Saved entries:
──────────────────────────────

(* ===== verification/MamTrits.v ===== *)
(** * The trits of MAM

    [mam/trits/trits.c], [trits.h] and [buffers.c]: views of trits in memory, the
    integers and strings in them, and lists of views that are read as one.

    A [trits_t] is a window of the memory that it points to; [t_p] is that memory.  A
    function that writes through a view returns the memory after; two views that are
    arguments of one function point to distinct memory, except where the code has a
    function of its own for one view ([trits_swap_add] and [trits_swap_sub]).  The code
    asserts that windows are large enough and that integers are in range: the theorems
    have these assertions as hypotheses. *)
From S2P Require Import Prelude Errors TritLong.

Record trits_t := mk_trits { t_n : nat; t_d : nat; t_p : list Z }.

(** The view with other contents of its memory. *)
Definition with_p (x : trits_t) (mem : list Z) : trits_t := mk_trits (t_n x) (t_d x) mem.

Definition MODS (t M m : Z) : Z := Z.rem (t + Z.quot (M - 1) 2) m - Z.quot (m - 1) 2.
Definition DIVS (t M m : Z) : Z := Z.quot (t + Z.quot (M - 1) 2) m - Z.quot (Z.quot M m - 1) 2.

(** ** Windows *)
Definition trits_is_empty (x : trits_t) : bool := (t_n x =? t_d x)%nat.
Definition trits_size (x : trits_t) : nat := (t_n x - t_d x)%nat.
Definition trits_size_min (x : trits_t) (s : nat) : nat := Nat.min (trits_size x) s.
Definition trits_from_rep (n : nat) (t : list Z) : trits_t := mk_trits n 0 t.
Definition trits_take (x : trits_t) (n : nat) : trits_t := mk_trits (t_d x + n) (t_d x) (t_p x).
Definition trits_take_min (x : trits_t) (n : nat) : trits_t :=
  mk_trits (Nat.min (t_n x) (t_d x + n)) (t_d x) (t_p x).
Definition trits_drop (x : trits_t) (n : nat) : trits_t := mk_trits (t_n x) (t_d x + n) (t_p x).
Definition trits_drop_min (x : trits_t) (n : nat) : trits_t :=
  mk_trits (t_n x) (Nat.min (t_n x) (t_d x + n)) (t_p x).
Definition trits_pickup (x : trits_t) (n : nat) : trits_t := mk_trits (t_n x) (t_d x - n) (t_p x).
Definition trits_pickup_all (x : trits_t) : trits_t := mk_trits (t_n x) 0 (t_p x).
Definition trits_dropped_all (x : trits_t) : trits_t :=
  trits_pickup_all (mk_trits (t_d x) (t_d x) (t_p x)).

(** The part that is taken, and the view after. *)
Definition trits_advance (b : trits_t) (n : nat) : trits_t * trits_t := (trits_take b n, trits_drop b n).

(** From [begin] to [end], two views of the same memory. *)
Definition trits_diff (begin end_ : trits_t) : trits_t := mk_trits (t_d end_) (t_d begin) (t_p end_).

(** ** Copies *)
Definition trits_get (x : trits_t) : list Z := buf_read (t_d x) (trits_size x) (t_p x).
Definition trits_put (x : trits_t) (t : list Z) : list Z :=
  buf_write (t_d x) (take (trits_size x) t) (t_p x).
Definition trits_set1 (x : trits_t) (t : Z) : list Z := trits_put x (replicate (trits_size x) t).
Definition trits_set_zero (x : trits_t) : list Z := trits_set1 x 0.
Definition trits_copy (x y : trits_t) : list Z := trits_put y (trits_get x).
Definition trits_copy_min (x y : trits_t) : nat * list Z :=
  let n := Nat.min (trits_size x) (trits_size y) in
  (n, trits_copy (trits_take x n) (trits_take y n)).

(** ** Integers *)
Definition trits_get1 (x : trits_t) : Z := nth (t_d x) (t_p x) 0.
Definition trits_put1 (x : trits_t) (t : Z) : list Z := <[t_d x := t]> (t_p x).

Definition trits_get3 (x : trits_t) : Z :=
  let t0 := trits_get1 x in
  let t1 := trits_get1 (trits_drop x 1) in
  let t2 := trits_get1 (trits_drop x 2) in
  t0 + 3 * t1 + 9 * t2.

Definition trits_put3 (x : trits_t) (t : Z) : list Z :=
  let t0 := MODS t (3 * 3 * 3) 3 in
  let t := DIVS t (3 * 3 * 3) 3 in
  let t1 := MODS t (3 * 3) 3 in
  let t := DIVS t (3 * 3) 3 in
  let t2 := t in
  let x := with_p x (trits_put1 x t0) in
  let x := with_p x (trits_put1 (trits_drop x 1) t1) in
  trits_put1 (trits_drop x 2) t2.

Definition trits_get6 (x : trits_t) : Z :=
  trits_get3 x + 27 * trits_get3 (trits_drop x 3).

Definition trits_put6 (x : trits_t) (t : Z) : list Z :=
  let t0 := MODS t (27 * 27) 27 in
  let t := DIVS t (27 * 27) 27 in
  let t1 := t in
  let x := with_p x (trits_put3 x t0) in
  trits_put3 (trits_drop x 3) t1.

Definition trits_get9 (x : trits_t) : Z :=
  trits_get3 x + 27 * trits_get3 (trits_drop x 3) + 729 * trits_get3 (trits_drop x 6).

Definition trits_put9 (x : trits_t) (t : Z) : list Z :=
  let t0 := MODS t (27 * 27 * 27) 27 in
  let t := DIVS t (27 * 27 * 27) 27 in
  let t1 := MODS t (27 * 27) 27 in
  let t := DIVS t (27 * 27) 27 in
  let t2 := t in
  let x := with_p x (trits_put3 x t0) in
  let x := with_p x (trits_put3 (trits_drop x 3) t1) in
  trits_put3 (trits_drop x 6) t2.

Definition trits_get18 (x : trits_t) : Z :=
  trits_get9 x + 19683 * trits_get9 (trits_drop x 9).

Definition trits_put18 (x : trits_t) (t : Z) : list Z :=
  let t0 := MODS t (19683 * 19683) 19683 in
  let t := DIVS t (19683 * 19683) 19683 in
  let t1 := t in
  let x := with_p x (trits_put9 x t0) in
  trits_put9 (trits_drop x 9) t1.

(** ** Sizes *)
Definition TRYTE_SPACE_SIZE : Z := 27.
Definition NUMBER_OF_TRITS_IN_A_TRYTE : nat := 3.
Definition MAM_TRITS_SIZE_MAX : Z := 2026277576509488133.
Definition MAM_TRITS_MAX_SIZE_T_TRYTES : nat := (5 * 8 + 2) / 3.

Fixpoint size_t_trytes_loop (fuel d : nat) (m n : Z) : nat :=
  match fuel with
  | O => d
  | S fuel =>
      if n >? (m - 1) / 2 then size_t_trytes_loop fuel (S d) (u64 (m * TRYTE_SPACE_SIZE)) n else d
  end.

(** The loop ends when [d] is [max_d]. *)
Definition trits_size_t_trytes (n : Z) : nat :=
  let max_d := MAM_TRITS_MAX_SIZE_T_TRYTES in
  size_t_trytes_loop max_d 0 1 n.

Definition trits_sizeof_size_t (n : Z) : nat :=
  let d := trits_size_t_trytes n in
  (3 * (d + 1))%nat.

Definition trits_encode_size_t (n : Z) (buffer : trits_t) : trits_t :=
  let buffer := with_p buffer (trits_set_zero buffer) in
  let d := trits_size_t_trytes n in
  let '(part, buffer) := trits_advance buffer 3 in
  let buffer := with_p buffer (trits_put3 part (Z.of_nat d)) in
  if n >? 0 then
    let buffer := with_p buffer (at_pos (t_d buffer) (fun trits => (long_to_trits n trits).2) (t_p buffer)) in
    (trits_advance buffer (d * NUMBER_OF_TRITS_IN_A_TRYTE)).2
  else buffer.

──────────────────────────────

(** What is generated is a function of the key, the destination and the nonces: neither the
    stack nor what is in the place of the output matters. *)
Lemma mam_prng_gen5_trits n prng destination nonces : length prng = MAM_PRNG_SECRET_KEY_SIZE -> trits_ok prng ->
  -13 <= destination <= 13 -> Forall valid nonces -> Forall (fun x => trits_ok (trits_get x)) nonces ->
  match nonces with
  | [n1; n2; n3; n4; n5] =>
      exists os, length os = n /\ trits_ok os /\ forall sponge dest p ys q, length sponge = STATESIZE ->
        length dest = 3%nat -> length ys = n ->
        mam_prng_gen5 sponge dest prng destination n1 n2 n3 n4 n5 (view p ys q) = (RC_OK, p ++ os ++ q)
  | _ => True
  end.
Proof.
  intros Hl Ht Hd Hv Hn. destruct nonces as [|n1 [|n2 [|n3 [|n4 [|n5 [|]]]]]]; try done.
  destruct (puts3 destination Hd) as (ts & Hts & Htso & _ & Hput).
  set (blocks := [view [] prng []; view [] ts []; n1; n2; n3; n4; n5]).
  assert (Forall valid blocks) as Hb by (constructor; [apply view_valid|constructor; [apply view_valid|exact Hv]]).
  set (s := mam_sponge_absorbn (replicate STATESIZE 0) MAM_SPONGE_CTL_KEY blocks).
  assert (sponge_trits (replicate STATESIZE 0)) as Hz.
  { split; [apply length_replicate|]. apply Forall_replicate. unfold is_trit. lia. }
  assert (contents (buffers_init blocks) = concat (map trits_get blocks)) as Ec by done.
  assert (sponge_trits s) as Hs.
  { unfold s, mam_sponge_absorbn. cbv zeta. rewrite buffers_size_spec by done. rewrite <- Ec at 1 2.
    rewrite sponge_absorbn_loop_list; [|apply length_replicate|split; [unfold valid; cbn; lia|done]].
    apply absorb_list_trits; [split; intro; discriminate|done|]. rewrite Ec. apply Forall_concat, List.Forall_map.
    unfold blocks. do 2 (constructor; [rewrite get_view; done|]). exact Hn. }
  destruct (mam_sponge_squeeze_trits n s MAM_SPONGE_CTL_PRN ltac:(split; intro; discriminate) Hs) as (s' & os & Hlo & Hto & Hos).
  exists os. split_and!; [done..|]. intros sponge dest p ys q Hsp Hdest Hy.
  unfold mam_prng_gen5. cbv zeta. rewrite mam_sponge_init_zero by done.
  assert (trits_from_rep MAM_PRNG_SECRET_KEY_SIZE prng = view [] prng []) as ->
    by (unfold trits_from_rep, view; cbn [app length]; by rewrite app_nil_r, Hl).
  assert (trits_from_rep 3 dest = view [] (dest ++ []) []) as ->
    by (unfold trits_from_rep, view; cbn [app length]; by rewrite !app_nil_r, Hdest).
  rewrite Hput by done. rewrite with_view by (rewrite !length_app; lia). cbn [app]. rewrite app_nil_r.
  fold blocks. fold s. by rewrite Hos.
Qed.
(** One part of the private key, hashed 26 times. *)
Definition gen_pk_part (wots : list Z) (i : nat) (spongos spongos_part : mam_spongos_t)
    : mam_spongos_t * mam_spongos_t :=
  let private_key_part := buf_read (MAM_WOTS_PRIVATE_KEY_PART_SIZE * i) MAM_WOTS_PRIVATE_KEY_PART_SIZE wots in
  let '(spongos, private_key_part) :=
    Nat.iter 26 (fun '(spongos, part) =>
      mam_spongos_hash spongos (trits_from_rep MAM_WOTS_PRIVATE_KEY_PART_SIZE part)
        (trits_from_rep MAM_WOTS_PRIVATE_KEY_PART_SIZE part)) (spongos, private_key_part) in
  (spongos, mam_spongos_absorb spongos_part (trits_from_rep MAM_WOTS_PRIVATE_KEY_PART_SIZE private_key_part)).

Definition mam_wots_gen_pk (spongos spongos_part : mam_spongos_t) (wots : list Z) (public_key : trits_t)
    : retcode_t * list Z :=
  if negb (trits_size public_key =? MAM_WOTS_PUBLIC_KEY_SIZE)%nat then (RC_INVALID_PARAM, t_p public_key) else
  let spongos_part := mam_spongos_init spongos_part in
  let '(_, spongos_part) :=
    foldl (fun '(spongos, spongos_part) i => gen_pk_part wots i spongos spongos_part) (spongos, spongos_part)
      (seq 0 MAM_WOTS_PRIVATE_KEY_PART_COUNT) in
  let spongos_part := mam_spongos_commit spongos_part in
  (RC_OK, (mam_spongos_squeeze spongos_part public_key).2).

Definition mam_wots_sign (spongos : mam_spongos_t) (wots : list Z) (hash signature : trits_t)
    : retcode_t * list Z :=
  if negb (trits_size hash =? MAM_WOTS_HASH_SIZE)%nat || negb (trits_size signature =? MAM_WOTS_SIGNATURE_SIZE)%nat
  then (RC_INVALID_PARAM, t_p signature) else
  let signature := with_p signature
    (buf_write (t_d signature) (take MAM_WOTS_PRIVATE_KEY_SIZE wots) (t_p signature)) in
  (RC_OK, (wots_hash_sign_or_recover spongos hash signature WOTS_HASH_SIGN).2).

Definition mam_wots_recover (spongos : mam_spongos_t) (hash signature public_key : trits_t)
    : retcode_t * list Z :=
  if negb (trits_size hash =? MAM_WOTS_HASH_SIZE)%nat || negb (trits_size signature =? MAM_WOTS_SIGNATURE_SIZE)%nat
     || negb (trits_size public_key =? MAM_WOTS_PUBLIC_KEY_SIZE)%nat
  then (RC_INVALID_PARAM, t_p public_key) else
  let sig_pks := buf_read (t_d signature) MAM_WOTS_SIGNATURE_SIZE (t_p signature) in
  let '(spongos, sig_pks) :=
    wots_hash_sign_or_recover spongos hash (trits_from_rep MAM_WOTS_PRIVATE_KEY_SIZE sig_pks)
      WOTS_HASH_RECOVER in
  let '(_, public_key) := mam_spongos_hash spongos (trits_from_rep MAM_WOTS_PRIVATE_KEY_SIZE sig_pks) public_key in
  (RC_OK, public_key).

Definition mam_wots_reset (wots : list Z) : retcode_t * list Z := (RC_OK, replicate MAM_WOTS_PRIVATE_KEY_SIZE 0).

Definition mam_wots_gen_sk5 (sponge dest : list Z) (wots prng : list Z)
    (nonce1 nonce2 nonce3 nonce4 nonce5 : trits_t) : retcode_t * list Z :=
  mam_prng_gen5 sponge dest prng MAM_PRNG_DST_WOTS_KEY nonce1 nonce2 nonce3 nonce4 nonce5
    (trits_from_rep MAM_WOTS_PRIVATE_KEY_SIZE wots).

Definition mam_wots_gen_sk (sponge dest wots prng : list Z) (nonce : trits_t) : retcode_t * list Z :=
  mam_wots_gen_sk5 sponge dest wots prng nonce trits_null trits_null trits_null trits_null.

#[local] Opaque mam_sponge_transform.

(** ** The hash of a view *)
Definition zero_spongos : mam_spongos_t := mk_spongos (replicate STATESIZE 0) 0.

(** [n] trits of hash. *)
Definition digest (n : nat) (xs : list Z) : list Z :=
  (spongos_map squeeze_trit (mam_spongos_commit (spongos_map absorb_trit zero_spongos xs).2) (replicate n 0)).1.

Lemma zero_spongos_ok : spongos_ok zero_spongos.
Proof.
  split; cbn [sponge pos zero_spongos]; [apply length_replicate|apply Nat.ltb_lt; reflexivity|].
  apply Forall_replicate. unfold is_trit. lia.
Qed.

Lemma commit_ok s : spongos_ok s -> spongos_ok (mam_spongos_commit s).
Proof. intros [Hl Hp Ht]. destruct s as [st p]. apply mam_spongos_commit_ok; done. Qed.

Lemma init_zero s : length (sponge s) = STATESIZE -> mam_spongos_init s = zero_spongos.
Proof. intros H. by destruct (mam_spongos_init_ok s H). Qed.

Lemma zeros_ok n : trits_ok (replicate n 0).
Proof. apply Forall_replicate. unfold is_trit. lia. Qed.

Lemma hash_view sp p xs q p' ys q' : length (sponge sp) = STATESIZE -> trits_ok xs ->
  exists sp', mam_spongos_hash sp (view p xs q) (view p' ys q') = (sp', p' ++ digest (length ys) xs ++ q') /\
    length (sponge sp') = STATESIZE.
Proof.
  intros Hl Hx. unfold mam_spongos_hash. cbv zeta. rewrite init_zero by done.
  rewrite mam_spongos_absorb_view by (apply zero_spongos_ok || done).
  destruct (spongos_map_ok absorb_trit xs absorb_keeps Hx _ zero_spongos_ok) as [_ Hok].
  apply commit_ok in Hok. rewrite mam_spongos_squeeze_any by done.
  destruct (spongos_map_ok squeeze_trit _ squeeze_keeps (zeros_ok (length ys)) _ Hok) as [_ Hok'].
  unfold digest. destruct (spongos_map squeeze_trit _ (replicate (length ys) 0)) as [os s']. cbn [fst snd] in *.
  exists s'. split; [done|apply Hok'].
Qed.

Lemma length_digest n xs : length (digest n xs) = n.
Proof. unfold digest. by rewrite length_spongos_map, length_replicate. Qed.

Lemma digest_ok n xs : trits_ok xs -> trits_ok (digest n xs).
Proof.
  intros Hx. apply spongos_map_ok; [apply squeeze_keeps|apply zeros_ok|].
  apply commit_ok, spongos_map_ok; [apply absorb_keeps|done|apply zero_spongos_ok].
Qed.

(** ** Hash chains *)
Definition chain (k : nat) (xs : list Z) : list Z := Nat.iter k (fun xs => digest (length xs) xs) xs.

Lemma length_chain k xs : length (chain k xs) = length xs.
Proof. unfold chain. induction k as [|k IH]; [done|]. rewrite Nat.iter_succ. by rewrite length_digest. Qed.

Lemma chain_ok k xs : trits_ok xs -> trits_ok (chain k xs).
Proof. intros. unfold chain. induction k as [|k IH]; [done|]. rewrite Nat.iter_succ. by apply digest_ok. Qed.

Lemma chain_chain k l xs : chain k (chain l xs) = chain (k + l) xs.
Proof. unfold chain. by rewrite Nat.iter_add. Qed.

──────────────────────────────

→ **What you should do**:
The lines above from the one containing "Definition trits_advance (b" through the one containing "let t1 := MODS t (3 * 3) 3 in" are to be set down exactly, and no others.

→ **Problem solution**:
Definition trits_advance (b : trits_t) (n : nat) : trits_t * trits_t := (trits_take b n, trits_drop b n).

(** From [begin] to [end], two views of the same memory. *)
Definition trits_diff (begin end_ : trits_t) : trits_t := mk_trits (t_d end_) (t_d begin) (t_p end_).

(** ** Copies *)
Definition trits_get (x : trits_t) : list Z := buf_read (t_d x) (trits_size x) (t_p x).
Definition trits_put (x : trits_t) (t : list Z) : list Z :=
  buf_write (t_d x) (take (trits_size x) t) (t_p x).
Definition trits_set1 (x : trits_t) (t : Z) : list Z := trits_put x (replicate (trits_size x) t).
Definition trits_set_zero (x : trits_t) : list Z := trits_set1 x 0.
Definition trits_copy (x y : trits_t) : list Z := trits_put y (trits_get x).
Definition trits_copy_min (x y : trits_t) : nat * list Z :=
  let n := Nat.min (trits_size x) (trits_size y) in
  (n, trits_copy (trits_take x n) (trits_take y n)).

(** ** Integers *)
Definition trits_get1 (x : trits_t) : Z := nth (t_d x) (t_p x) 0.
Definition trits_put1 (x : trits_t) (t : Z) : list Z := <[t_d x := t]> (t_p x).

Definition trits_get3 (x : trits_t) : Z :=
  let t0 := trits_get1 x in
  let t1 := trits_get1 (trits_drop x 1) in
  let t2 := trits_get1 (trits_drop x 2) in
  t0 + 3 * t1 + 9 * t2.

Definition trits_put3 (x : trits_t) (t : Z) : list Z :=
  let t0 := MODS t (3 * 3 * 3) 3 in
  let t := DIVS t (3 * 3 * 3) 3 in
  let t1 := MODS t (3 * 3) 3 in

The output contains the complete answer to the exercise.